EXERCISE
Count the lines below that contain the word "step", and report only that number.

═════ PROVIDED ENTRIES

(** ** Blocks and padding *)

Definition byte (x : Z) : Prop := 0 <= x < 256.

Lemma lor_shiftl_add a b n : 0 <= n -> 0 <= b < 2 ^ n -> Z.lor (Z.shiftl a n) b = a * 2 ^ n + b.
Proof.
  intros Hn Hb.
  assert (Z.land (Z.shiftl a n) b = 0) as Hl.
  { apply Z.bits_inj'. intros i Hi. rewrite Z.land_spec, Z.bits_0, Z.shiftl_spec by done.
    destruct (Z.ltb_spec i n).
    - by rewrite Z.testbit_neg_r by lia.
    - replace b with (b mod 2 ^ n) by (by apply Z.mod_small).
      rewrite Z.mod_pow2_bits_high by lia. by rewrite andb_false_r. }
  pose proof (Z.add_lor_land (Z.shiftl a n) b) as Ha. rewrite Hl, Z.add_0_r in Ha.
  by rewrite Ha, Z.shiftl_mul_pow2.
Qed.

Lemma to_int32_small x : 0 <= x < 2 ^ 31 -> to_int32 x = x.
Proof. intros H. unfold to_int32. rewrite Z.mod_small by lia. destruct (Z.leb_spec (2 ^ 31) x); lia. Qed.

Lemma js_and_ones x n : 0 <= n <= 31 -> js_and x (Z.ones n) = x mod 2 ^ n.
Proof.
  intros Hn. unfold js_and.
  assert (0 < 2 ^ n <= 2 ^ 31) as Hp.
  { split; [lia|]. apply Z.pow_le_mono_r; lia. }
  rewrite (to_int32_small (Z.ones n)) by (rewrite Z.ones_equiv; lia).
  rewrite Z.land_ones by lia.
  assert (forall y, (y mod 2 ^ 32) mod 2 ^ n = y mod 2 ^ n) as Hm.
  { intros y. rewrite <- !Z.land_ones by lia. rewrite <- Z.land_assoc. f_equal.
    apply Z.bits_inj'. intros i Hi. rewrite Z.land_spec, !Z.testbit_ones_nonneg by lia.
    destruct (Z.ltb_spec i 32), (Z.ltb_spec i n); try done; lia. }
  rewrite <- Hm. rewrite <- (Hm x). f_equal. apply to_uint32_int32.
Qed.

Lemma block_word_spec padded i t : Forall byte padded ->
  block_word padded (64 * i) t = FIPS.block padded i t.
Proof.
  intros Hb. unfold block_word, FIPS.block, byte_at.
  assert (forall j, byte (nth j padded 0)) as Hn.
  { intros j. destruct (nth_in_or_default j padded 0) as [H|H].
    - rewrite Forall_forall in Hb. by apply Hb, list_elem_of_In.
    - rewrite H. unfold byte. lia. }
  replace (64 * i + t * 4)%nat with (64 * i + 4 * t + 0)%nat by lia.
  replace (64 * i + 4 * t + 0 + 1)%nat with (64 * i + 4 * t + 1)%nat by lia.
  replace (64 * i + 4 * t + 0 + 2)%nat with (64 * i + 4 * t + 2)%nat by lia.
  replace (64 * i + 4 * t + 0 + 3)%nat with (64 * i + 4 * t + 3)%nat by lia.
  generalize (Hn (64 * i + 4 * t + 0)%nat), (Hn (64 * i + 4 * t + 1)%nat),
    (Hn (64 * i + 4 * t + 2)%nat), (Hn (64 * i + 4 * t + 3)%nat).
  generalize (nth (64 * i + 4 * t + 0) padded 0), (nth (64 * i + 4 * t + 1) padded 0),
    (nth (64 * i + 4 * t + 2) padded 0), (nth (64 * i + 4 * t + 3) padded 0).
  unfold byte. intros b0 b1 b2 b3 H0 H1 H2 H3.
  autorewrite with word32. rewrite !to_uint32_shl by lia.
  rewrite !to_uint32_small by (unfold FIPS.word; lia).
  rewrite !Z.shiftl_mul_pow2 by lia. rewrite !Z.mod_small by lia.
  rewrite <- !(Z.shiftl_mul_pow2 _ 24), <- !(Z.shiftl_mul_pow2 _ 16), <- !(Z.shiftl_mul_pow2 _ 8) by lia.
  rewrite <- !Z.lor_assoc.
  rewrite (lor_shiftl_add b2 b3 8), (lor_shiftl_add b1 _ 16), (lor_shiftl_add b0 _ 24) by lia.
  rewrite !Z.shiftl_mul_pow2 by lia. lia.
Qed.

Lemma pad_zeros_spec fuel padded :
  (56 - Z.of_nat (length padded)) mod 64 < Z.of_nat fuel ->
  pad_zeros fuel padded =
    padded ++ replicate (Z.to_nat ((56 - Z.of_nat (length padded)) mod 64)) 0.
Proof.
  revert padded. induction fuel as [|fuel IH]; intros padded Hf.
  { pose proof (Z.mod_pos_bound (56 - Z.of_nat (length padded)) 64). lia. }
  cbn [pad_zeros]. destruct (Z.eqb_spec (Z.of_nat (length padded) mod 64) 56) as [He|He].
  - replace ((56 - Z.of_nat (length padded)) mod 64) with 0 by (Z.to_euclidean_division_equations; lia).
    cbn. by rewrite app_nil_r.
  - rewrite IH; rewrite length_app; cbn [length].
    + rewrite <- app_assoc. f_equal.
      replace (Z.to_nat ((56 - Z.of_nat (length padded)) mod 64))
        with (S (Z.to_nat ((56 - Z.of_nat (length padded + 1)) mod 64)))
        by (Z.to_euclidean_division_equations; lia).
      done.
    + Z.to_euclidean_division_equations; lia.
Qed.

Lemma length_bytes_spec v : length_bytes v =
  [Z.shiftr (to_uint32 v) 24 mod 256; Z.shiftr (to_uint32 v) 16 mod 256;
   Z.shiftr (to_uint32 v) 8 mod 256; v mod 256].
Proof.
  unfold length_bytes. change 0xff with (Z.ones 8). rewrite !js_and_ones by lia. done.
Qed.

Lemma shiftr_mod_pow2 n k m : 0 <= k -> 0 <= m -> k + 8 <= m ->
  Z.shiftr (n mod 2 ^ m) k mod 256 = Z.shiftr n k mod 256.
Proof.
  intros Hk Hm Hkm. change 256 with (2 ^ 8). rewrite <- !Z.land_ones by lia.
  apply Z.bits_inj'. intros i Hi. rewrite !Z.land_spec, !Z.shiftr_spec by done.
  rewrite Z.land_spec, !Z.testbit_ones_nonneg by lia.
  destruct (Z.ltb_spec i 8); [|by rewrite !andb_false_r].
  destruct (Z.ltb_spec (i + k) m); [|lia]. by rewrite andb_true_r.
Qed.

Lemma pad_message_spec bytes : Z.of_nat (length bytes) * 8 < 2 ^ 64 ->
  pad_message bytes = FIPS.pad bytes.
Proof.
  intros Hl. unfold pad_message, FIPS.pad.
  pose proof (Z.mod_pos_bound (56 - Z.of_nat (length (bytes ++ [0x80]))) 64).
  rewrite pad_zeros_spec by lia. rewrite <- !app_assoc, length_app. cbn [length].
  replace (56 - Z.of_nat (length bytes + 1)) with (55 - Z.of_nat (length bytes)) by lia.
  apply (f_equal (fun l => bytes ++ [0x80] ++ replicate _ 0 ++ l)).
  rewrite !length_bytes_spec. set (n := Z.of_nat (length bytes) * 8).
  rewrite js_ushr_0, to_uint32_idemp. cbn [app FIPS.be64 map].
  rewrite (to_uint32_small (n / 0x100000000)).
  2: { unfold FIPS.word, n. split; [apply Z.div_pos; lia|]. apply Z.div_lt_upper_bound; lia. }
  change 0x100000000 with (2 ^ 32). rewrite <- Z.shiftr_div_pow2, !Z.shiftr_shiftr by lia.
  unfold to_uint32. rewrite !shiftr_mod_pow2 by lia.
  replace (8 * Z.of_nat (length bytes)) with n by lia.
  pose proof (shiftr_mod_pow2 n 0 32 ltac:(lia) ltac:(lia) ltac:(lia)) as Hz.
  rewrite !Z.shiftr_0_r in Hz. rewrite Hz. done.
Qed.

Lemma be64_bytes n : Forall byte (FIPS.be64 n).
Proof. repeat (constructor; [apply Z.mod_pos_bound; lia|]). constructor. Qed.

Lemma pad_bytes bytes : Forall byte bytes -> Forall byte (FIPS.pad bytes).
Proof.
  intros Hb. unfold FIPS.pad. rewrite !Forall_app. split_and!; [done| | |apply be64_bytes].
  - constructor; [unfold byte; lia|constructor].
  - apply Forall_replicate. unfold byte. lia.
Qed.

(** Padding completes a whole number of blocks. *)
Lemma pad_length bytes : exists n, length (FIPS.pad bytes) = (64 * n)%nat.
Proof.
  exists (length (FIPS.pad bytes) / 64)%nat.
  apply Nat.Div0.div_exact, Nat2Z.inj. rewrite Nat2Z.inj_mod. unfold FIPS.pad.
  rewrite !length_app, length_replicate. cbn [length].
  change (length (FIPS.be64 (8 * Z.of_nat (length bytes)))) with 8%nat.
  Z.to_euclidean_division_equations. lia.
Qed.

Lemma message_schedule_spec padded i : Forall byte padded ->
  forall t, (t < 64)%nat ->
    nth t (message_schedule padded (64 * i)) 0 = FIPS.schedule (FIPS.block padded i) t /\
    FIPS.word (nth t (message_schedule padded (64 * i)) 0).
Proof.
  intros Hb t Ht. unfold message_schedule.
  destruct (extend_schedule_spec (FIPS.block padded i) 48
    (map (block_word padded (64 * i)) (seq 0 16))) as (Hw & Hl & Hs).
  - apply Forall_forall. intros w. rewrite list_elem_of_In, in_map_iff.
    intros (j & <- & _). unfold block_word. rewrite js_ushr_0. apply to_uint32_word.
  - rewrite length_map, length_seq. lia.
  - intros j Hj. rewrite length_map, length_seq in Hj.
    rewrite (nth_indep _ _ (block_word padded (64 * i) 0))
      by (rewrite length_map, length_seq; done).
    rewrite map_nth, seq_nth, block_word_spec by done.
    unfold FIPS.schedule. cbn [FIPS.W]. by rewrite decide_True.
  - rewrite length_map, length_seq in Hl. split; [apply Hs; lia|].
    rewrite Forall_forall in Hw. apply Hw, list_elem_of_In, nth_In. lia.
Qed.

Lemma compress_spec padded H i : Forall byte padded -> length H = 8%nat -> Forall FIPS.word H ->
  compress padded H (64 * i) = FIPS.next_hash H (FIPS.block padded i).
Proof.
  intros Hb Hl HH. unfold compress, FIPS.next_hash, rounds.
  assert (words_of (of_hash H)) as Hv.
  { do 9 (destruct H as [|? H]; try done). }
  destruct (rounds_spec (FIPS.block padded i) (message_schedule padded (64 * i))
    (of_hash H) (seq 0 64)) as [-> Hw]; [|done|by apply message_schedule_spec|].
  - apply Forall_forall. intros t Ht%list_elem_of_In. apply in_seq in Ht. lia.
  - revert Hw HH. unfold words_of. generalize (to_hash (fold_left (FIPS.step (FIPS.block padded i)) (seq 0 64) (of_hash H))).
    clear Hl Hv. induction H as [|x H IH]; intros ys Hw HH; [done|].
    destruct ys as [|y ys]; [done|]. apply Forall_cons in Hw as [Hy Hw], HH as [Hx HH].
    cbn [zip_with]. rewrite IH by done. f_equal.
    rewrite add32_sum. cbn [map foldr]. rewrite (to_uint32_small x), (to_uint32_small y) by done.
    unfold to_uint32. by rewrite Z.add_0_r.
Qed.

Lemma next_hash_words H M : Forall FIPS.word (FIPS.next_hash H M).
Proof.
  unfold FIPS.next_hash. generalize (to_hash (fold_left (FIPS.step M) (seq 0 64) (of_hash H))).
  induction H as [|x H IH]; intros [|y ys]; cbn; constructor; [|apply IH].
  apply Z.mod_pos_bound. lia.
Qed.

══════════

ANSWER BOX
2